I need each line of the entries below that includes the string "form".

**Saved data entries**

########################################

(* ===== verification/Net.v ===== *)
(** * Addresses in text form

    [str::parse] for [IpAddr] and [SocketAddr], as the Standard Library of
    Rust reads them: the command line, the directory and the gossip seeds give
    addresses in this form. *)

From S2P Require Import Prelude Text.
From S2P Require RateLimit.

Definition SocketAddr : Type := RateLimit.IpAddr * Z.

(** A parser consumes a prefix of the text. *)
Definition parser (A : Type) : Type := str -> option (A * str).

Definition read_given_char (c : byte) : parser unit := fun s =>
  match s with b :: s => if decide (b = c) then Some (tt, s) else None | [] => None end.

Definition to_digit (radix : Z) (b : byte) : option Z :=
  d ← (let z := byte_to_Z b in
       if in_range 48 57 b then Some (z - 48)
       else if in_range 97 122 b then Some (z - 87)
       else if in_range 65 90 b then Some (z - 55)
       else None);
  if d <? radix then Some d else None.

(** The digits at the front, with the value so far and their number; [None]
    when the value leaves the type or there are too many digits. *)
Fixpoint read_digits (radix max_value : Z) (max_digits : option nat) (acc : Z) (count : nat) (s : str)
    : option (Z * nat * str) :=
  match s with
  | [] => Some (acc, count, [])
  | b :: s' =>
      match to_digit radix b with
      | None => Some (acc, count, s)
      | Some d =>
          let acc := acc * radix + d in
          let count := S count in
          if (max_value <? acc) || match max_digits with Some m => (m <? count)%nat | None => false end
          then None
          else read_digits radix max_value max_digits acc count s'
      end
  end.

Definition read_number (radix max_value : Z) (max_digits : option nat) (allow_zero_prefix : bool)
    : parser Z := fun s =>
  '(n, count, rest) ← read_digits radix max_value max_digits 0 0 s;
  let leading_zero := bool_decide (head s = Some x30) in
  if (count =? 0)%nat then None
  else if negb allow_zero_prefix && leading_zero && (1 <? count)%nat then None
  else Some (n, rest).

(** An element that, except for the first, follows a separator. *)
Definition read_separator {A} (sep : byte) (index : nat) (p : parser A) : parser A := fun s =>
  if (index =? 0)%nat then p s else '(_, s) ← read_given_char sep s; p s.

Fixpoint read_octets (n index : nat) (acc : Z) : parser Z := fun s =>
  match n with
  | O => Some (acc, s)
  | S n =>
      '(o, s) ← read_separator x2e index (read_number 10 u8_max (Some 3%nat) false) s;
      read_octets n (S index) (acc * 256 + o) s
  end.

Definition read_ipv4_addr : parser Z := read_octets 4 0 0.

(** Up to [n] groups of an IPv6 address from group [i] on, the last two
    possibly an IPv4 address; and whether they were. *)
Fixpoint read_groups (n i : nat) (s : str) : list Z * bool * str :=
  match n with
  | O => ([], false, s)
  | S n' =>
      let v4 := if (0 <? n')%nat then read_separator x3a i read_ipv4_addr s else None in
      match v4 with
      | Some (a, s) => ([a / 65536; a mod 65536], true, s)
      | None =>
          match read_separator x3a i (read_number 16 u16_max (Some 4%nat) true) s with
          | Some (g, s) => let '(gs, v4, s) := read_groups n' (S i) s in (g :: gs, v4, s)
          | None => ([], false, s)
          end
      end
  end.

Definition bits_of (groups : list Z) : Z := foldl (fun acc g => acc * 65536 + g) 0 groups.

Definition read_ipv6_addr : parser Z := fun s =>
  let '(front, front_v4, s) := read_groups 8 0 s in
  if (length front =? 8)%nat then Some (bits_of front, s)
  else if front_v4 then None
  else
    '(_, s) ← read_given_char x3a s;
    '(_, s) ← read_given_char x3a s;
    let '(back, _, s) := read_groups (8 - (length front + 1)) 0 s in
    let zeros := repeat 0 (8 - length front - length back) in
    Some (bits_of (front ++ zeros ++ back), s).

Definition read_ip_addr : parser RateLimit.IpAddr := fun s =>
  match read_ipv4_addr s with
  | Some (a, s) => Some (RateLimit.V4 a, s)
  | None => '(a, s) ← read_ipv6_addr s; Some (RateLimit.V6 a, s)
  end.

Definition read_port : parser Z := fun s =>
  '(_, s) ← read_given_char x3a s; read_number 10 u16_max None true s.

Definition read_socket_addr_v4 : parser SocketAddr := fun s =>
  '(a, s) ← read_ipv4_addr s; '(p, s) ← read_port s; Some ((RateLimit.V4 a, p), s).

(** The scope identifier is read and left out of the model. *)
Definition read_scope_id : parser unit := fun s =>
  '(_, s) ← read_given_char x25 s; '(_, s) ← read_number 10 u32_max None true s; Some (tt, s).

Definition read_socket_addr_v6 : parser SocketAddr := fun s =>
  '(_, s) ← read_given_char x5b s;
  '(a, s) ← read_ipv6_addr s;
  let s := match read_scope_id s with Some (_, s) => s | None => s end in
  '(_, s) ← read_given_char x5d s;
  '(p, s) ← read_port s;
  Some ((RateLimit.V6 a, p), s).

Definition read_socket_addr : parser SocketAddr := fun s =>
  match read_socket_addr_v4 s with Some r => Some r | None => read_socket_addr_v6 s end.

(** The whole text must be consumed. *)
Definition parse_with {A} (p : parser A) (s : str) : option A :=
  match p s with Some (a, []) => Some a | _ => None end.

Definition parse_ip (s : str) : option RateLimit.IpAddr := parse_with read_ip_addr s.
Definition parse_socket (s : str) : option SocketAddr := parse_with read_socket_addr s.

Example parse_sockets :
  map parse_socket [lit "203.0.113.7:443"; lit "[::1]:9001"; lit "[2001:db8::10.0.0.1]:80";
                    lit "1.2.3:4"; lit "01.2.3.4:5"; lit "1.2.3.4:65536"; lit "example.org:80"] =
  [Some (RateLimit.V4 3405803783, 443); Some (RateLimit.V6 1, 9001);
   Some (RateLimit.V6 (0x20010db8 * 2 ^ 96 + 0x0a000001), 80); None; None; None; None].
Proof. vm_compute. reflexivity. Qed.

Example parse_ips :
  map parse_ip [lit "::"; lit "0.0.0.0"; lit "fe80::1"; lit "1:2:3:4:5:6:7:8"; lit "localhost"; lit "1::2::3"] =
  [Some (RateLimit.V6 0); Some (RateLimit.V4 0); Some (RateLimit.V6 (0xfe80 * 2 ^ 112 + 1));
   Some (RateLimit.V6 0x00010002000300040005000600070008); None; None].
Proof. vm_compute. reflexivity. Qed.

########################################

**Exercise response**
(** * Addresses in text form
    addresses in this form. *)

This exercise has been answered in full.